[[ DATA RECORDS, beginning ]]
(** X12. The filter that [memcmp] builds for a type matches every record
    that [encode] returns for it: the bytes of the record at the filter's
    offset, over the discriminator size, are the bytes the filter encodes
    in base58, and they lie within the record. *)
Theorem memcmp_matches_encoded_record c (T : string) (v : Value) (record : Buffer) :
  BorshAccountsCoder.encode c T v = Ok record ->
  exists h filter,
    BorshAccountsCoder.header c = Some h
    /\ BorshAccountsCoder.memcmp c T = Ok filter
    /\ offset filter = BorshAccountHeader.discriminatorOffset h
    /\ bytes filter
       = Base58.encode
           (slice record (offset filter)
                  (offset filter + BorshAccountHeader.discriminatorSize h))
    /\ (offset filter + BorshAccountHeader.discriminatorSize h <= length record)%nat.
Proof.
  intros He.
  destruct (encode_Ok_inv c T v record He) as (L & len & written & h & _ & _ & Hh & ->).
  exists h. eexists. split; [exact Hh|].
  split; [apply (memcmp_with_header c h T Hh)|]. simpl. split; [reflexivity|].
  rewrite <- parseDiscriminator_slice, parseDiscriminator_header. split; [reflexivity|].
  rewrite length_app, length_header. pose proof (discriminator_fits_header h).
  unfold BorshAccountHeader.size, ACCOUNT_HEADER_SIZE in *. lia.
Qed.

(** X13. [encode] reports an unknown type exactly when the name is not in
    the registry, before the Layout or the header is touched, and always
    for the name it was given; so does [decodeUnchecked]. *)
Theorem unknown_account_iff_unregistered c (T T' : string) (v : Value) (data : Buffer) :
  (BorshAccountsCoder.encode c T v = Err (UnknownAccount T')
   <-> T' = T /\ BorshAccountsCoder.accountLayouts c !! T = None)
  /\ (BorshAccountsCoder.decodeUnchecked c T data = Err (UnknownAccount T')
      <-> T' = T /\ BorshAccountsCoder.accountLayouts c !! T = None).
Proof.
  unfold BorshAccountsCoder.encode, BorshAccountsCoder.decodeUnchecked,
    BorshAccountsCoder.the_header.
  destruct (BorshAccountsCoder.accountLayouts c !! T) as [L|].
  - split; (split; [|intros [_ ?]; discriminate]); intros H; exfalso.
    + destruct (layout_encode L v (Buffer_alloc 1000)) as [[len written]|]; simpl in H;
        [|discriminate].
      destruct (BorshAccountsCoder.header c); simpl in H; discriminate.
    + destruct (layout_decode L _); simpl in H; discriminate.
  - split; (split; [intros H; injection H as <-; auto | intros [-> _]; reflexivity]).
Qed.

(** X14. A record that [encode] returns splits at [memcmpDataOffset()]:
    before it the header of the type, after it the bytes the Layout
    reported as written, and nothing else. *)
Theorem record_splits_at_data_offset c (T : string) (v : Value) (record : Buffer) :
  BorshAccountsCoder.encode c T v = Ok record ->
  exists h L len written,
    BorshAccountsCoder.header c = Some h
    /\ BorshAccountsCoder.accountLayouts c !! T = Some L
    /\ layout_encode L v (Buffer_alloc 1000) = Ok (len, written)
    /\ firstn (BorshAccountsCoder.memcmpDataOffset c) record
       = BorshAccountHeader.encode h T None
    /\ skipn (BorshAccountsCoder.memcmpDataOffset c) record = firstn len written
    /\ length record = (BorshAccountsCoder.memcmpDataOffset c
                        + Nat.min len (length written))%nat.
Proof.
  intros He.
  destruct (encode_Ok_inv c T v record He) as (L & len & written & h & HT & HL & Hh & ->).
  exists h, L, len, written. do 3 (split; [assumption|]).
  unfold BorshAccountsCoder.memcmpDataOffset, BorshAccountHeader.size, ACCOUNT_HEADER_SIZE.
  pose proof (length_header h T None) as Hlen.
  rewrite slice_0. split; [apply take_app_length'; symmetry; exact Hlen|].
  split; [apply drop_app_length'; symmetry; exact Hlen|].
  rewrite length_app, Hlen, length_take. reflexivity.
Qed.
[[ DATA RECORDS, end ]]
→ ACTIVITY
Print all of the entries exactly, leaving nothing out.

→ WORKED SOLUTION
(** X12. The filter that [memcmp] builds for a type matches every record
    that [encode] returns for it: the bytes of the record at the filter's
    offset, over the discriminator size, are the bytes the filter encodes
    in base58, and they lie within the record. *)
Theorem memcmp_matches_encoded_record c (T : string) (v : Value) (record : Buffer) :
  BorshAccountsCoder.encode c T v = Ok record ->
  exists h filter,
    BorshAccountsCoder.header c = Some h
    /\ BorshAccountsCoder.memcmp c T = Ok filter
    /\ offset filter = BorshAccountHeader.discriminatorOffset h
    /\ bytes filter
       = Base58.encode
           (slice record (offset filter)
                  (offset filter + BorshAccountHeader.discriminatorSize h))
    /\ (offset filter + BorshAccountHeader.discriminatorSize h <= length record)%nat.
Proof.
  intros He.
  destruct (encode_Ok_inv c T v record He) as (L & len & written & h & _ & _ & Hh & ->).
  exists h. eexists. split; [exact Hh|].
  split; [apply (memcmp_with_header c h T Hh)|]. simpl. split; [reflexivity|].
  rewrite <- parseDiscriminator_slice, parseDiscriminator_header. split; [reflexivity|].
  rewrite length_app, length_header. pose proof (discriminator_fits_header h).
  unfold BorshAccountHeader.size, ACCOUNT_HEADER_SIZE in *. lia.
Qed.

(** X13. [encode] reports an unknown type exactly when the name is not in
    the registry, before the Layout or the header is touched, and always
    for the name it was given; so does [decodeUnchecked]. *)
Theorem unknown_account_iff_unregistered c (T T' : string) (v : Value) (data : Buffer) :
  (BorshAccountsCoder.encode c T v = Err (UnknownAccount T')
   <-> T' = T /\ BorshAccountsCoder.accountLayouts c !! T = None)
  /\ (BorshAccountsCoder.decodeUnchecked c T data = Err (UnknownAccount T')
      <-> T' = T /\ BorshAccountsCoder.accountLayouts c !! T = None).
Proof.
  unfold BorshAccountsCoder.encode, BorshAccountsCoder.decodeUnchecked,
    BorshAccountsCoder.the_header.
  destruct (BorshAccountsCoder.accountLayouts c !! T) as [L|].
  - split; (split; [|intros [_ ?]; discriminate]); intros H; exfalso.
    + destruct (layout_encode L v (Buffer_alloc 1000)) as [[len written]|]; simpl in H;
        [|discriminate].
      destruct (BorshAccountsCoder.header c); simpl in H; discriminate.
    + destruct (layout_decode L _); simpl in H; discriminate.
  - split; (split; [intros H; injection H as <-; auto | intros [-> _]; reflexivity]).
Qed.

(** X14. A record that [encode] returns splits at [memcmpDataOffset()]:
    before it the header of the type, after it the bytes the Layout
    reported as written, and nothing else. *)
Theorem record_splits_at_data_offset c (T : string) (v : Value) (record : Buffer) :
  BorshAccountsCoder.encode c T v = Ok record ->
  exists h L len written,
    BorshAccountsCoder.header c = Some h
    /\ BorshAccountsCoder.accountLayouts c !! T = Some L
    /\ layout_encode L v (Buffer_alloc 1000) = Ok (len, written)
    /\ firstn (BorshAccountsCoder.memcmpDataOffset c) record
       = BorshAccountHeader.encode h T None
    /\ skipn (BorshAccountsCoder.memcmpDataOffset c) record = firstn len written
    /\ length record = (BorshAccountsCoder.memcmpDataOffset c
                        + Nat.min len (length written))%nat.
Proof.
  intros He.
  destruct (encode_Ok_inv c T v record He) as (L & len & written & h & HT & HL & Hh & ->).
  exists h, L, len, written. do 3 (split; [assumption|]).
  unfold BorshAccountsCoder.memcmpDataOffset, BorshAccountHeader.size, ACCOUNT_HEADER_SIZE.
  pose proof (length_header h T None) as Hlen.
  rewrite slice_0. split; [apply take_app_length'; symmetry; exact Hlen|].
  split; [apply drop_app_length'; symmetry; exact Hlen|].
  rewrite length_app, Hlen, length_take. reflexivity.
Qed.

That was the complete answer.